Students can enjoy hands-on STEM fun at home or in class using a collection of activities from Science Buddies. Materials needed vary from a lemon to a veggie power battery kit.
For science experiments looking into candy, try this National Public Radio feature. You can decide whether the last few ideas (making faux animal poop from leftover Tootsie Rolls and Hershey’s Kisses) would be a good idea in your class.
MATH? The Census Bureau’s annual Facts for Features 2020 Halloween post is a starting place for number crunching. What on average is the cost per person of the candy consumed at Halloween? How many Trick or Treaters ages 5-15 potentially visit U.S. homes?

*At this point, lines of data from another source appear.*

(* ===== verification/Frame.v ===== *)
(** * HTTP/2 frames

    [include/chttp2/frame.hpp] and [src/frame.cpp]: the frame header, the
    frame structures, their constructors from a raw frame ([parse]) and their
    serialisers ([toBytes]).  Buffers are their contents. *)

From S2P Require Import Prelude Outcome ByteBuffer Types.

(** ** FrameHeader *)

Module FrameHeader.
Record t := mk { payloadLength : Z; type : Z; flags : Z; streamId : Z }.

Definition init : t := mk 0 FrameType.INVALID 0 0.
Definition of_type (frameType : Z) : t := mk 0 frameType 0 0.
Definition of_stream (frameType id : Z) : t := mk 0 frameType 0 id.

Definition encodedSize : Z := 9.

Definition retainFlag (validFlag : Z) (h : t) : t :=
  mk (payloadLength h) (type h) (Z.land (flags h) validFlag) (streamId h).
Definition hasAnyFlag (validFlag : Z) (h : t) : bool :=
  negb (Z.land (flags h) validFlag =? 0).
Definition setFlag (flag : Z) (h : t) : t :=
  mk (payloadLength h) (type h) (Z.lor (flags h) flag) (streamId h).

Definition setEndStreamFlag := setFlag FrameFlag.END_STREAM.
Definition setAckFlag := setFlag FrameFlag.ACK.
Definition setEndHeadersFlag := setFlag FrameFlag.END_HEADERS.
Definition hasEndHeadersFlag := hasAnyFlag FrameFlag.END_HEADERS.
Definition hasEndStreamFlag := hasAnyFlag FrameFlag.END_STREAM.
Definition hasAckFlag := hasAnyFlag FrameFlag.ACK.
Definition setPaddedFlag := setFlag FrameFlag.PADDED.
Definition setPriorityFlag := setFlag FrameFlag.PRIORITY.

Definition set_payloadLength (n : Z) (h : t) : t :=
  mk n (type h) (flags h) (streamId h).

Definition decode (data : ByteSpan.t) : outcome t :=
  let! d0 := ByteSpan.index data 0 in
  let! d1 := ByteSpan.index data 1 in
  let! d2 := ByteSpan.index data 2 in
  let! d3 := ByteSpan.index data 3 in
  let! d4 := ByteSpan.index data 4 in
  let! d5 := ByteSpan.index data 5 in
  let! d6 := ByteSpan.index data 6 in
  let! d7 := ByteSpan.index data 7 in
  let! d8 := ByteSpan.index data 8 in
  let payloadLength :=
    Z.lor (Z.lor (Z.shiftl (b2z d0) 16) (Z.shiftl (b2z d1) 8)) (b2z d2) in
  let streamId :=
    Z.lor (Z.lor (Z.lor (Z.shiftl (b2z d5) 24) (Z.shiftl (b2z d6) 16))
                 (Z.shiftl (b2z d7) 8)) (b2z d8) in
  Ok (mk payloadLength (b2z d3) (b2z d4) (Z.land streamId 0x7FFFFFFF)).

Definition encode (h : t) : bytes :=
  [z2b (Z.shiftr (payloadLength h) 16); z2b (Z.shiftr (payloadLength h) 8);
   z2b (payloadLength h); z2b (type h); z2b (flags h);
   z2b (Z.shiftr (streamId h) 24); z2b (Z.shiftr (streamId h) 16);
   z2b (Z.shiftr (streamId h) 8); z2b (streamId h)].

(** The values a header can carry on the wire. *)
Definition wf (h : t) : Prop :=
  0 <= payloadLength h < 2 ^ 24 /\ 0 <= type h < 2 ^ 8 /\
  0 <= flags h < 2 ^ 8 /\ 0 <= streamId h < 2 ^ 31.
End FrameHeader.

(** ** RawFrame *)

Module RawFrame.
Record t := mk { header : FrameHeader.t; data : bytes }.

(** What [FrameCodec] guarantees of the frames it pops. *)
Definition wf (f : t) : Prop :=
  FrameHeader.wf (header f) /\ FrameHeader.payloadLength (header f) = zlen (data f).
End RawFrame.

(** ** Padding, shared by DATA, HEADERS and PUSH_PROMISE *)

(** [if PADDED { padLength = payload[0]; payload.advance(1); }] *)
Definition read_padLength (h : FrameHeader.t) (payload : ByteSpan.t)
  : outcome (Z * ByteSpan.t) :=
  if FrameHeader.hasAnyFlag FrameFlag.PADDED h then
    let! b := ByteSpan.index payload 0 in
    let! payload := ByteSpan.advance payload 1 in
    Ok (b2z b, payload)
  else Ok (0, payload).

(** Split what is left into data and padding. *)
Definition split_padding (padLength : Z) (payload : ByteSpan.t) : outcome (bytes * bytes) :=
  if padLength >? 0 then
    let dataSize := u32 (ByteSpan.size payload - padLength) in
    let! data := ByteSpan.first payload dataSize in
    let! payload := ByteSpan.advance payload dataSize in
    Ok (data, ByteSpan.rest payload)
  else Ok (ByteSpan.rest payload, []).

(** ** The frame structures *)

Module DataFrame.
Record t := mk { header : FrameHeader.t; padLength : Z; data : bytes; padding : bytes }.

Definition of_stream (streamId : Z) : t :=
  mk (FrameHeader.of_stream FrameType.DATA streamId) 0 [] [].

Definition parse (frame : RawFrame.t) : outcome t :=
  let header := RawFrame.header frame in
  let payload := ByteSpan.make (RawFrame.data frame) in
  let! (padLength, payload) := read_padLength header payload in
  let! (data, padding) := split_padding padLength payload in
  Ok (mk header padLength data padding).

Definition toBytes (f : t) : bytes :=
  let padded := FrameHeader.hasAnyFlag FrameFlag.PADDED (header f) in
  FrameHeader.encode (header f)
    ++ (if padded then be_write 1 (padLength f) else [])
    ++ data f
    ++ (if padded then padding f else []).
End DataFrame.

Module HeadersFrame.
Record t := mk {
  header : FrameHeader.t; padLength : Z; streamDependency : Z; weight : Z;
  data : bytes; padding : bytes
}.

Definition of_stream (streamId : Z) : t :=
  mk (FrameHeader.of_stream FrameType.HEADERS streamId) 0 0 0 [] [].

Definition parse (frame : RawFrame.t) : outcome t :=
  let header := RawFrame.header frame in
  let payload := ByteSpan.make (RawFrame.data frame) in
  let! (padLength, payload) := read_padLength header payload in
  let! (dep, weight, payload) :=
    if FrameHeader.hasAnyFlag FrameFlag.PRIORITY header then
      let! (dep, payload) := ByteSpan.readAs 4 payload in
      let! (weight, payload) := ByteSpan.readAs 1 payload in
      Ok (dep, weight, payload)
    else Ok (0, 0, payload) in
  let! (data, padding) := split_padding padLength payload in
  Ok (mk header padLength dep weight data padding).

Definition toBytes (f : t) : bytes :=
  let padded := FrameHeader.hasAnyFlag FrameFlag.PADDED (header f) in
  FrameHeader.encode (header f)
    ++ (if padded then be_write 1 (padLength f) else [])
    ++ (if FrameHeader.hasAnyFlag FrameFlag.PRIORITY (header f)
        then be_write 4 (streamDependency f) ++ be_write 1 (weight f) else [])
    ++ data f
    ++ (if padded then padding f else []).
End HeadersFrame.

Module RstStreamFrame.
Record t := mk { header : FrameHeader.t; errorCode : Z }.

Definition parse (frame : RawFrame.t) : outcome t :=
  let! (errorCode, _) := ByteSpan.readAs 4 (ByteSpan.make (RawFrame.data frame)) in
  Ok (mk (RawFrame.header frame) errorCode).

Definition toBytes (f : t) : bytes :=
  FrameHeader.encode (header f) ++ be_write 4 (errorCode f).
End RstStreamFrame.

Module SettingFrame.
Record t := mk { header : FrameHeader.t; settings : list (Z * Z) }.

(** [while (!payload.empty()) { readAs<uint16_t>; readAs<uint32_t>; }] *)
Fixpoint read_settings (fuel : nat) (payload : ByteSpan.t) : outcome (list (Z * Z)) :=
  match fuel with
  | O => Fault Hangs
  | S fuel' =>
      if ByteSpan.empty payload then Ok []
      else
        let! (id, payload) := ByteSpan.readAs 2 payload in
        let! (value, payload) := ByteSpan.readAs 4 payload in
        let! rest := read_settings fuel' payload in
        Ok ((id, value) :: rest)
  end.

Definition parse (frame : RawFrame.t) : outcome t :=
  let header := RawFrame.header frame in
  let payload := ByteSpan.make (RawFrame.data frame) in
  if negb (ByteSpan.size payload mod 6 =? 0) then Ok (mk header [])
  else
    let! settings := read_settings (S (length (RawFrame.data frame))) payload in
    Ok (mk header settings).

Definition encode_settings (l : list (Z * Z)) : bytes :=
  concat (map (fun s => be_write 2 (fst s) ++ be_write 4 (snd s)) l).

Definition toBytes (f : t) : bytes :=
  FrameHeader.encode (header f) ++ encode_settings (settings f).
End SettingFrame.

Module PushPromiseFrame.
Record t := mk {
  header : FrameHeader.t; padLength : Z; promisedStreamId : Z;
  data : bytes; padding : bytes
}.

Definition parse (frame : RawFrame.t) : outcome t :=
  let header := RawFrame.header frame in
  let payload := ByteSpan.make (RawFrame.data frame) in
  let! (padLength, payload) := read_padLength header payload in
  let! (id, payload) := ByteSpan.readAs 4 payload in
  let! (data, padding) := split_padding padLength payload in
  Ok (mk header padLength (Z.land id 0x7fffffff) data padding).

Definition toBytes (f : t) : bytes :=
  let padded := FrameHeader.hasAnyFlag FrameFlag.PADDED (header f) in
  FrameHeader.encode (header f)
    ++ (if padded then be_write 1 (padLength f) else [])
    ++ be_write 4 (promisedStreamId f)
    ++ data f
    ++ (if padded then padding f else []).
End PushPromiseFrame.

Module PingFrame.
Record t := mk { header : FrameHeader.t; data : bytes }.

Definition parse (frame : RawFrame.t) : outcome t :=
  Ok (mk (RawFrame.header frame) (RawFrame.data frame)).

Definition toBytes (f : t) : bytes := FrameHeader.encode (header f) ++ data f.
End PingFrame.

Module GoAwayFrame.
Record t := mk { header : FrameHeader.t; lastStreamId : Z; errorCode : Z; data : bytes }.

Definition parse (frame : RawFrame.t) : outcome t :=
  let payload := ByteSpan.make (RawFrame.data frame) in
  let! (id, payload) := ByteSpan.readAs 4 payload in
  let! (errorCode, payload) := ByteSpan.readAs 4 payload in
  Ok (mk (RawFrame.header frame) (Z.land id 0x7fffffff) errorCode (ByteSpan.rest payload)).

Definition toBytes (f : t) : bytes :=
  FrameHeader.encode (header f) ++ be_write 4 (lastStreamId f)
    ++ be_write 4 (errorCode f) ++ data f.
End GoAwayFrame.

Module WindowUpdateFrame.
Record t := mk { header : FrameHeader.t; windowSizeIncrement : Z }.

Definition parse (frame : RawFrame.t) : outcome t :=
  let! (inc, _) := ByteSpan.readAs 4 (ByteSpan.make (RawFrame.data frame)) in
  Ok (mk (RawFrame.header frame) inc).

Definition toBytes (f : t) : bytes :=
  FrameHeader.encode (header f) ++ be_write 4 (windowSizeIncrement f).
End WindowUpdateFrame.

Module ContinuationFrame.
Record t := mk { header : FrameHeader.t; data : bytes }.

Definition of_stream (streamId : Z) : t :=
  mk (FrameHeader.of_stream FrameType.CONTINUATION streamId) [].

Definition parse (frame : RawFrame.t) : outcome t :=
  Ok (mk (RawFrame.header frame) (RawFrame.data frame)).

Definition toBytes (f : t) : bytes := FrameHeader.encode (header f) ++ data f.
End ContinuationFrame.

Re-imaging Service Learning
Halloween can be a time for service learning, collecting food and dry goods for an agency that serves children and others in need.
Of course the best known opportunity for Halloween-related service activities is UNICEF where students learn about worldwide hunger and how they can help. UNICEF has developed a totally virtual process for teachers and students to participate in 2020.
Students can also develop more sensitivity to others’ needs through a Teaching Tolerance grades 3-5 lesson (adaptable for older kids) on stereotypes represented by Halloween costumes: what is sold to girls as opposed to boys, what racial stereotypes are reinforced by some costumes, and more.
An Overflowing Bag of Halloween Goodies
Want more Halloween resources? Visit the NYT Learning Network’s Halloween collection for opinion essays, lesson plans, poetry pairings and videos.
The Teaching Channel pins to the Learning Network and more at its Halloween Pinterest board.
And last – but most definitely not least – education resource impresario Larry Ferlazzo presents “a zillion” Halloween resources including infographics and videos at his website.
*As of September 26, 2021, the CDC says trick or treating can happen outdoors this year, but recommends limits on indoor Halloween celebrations.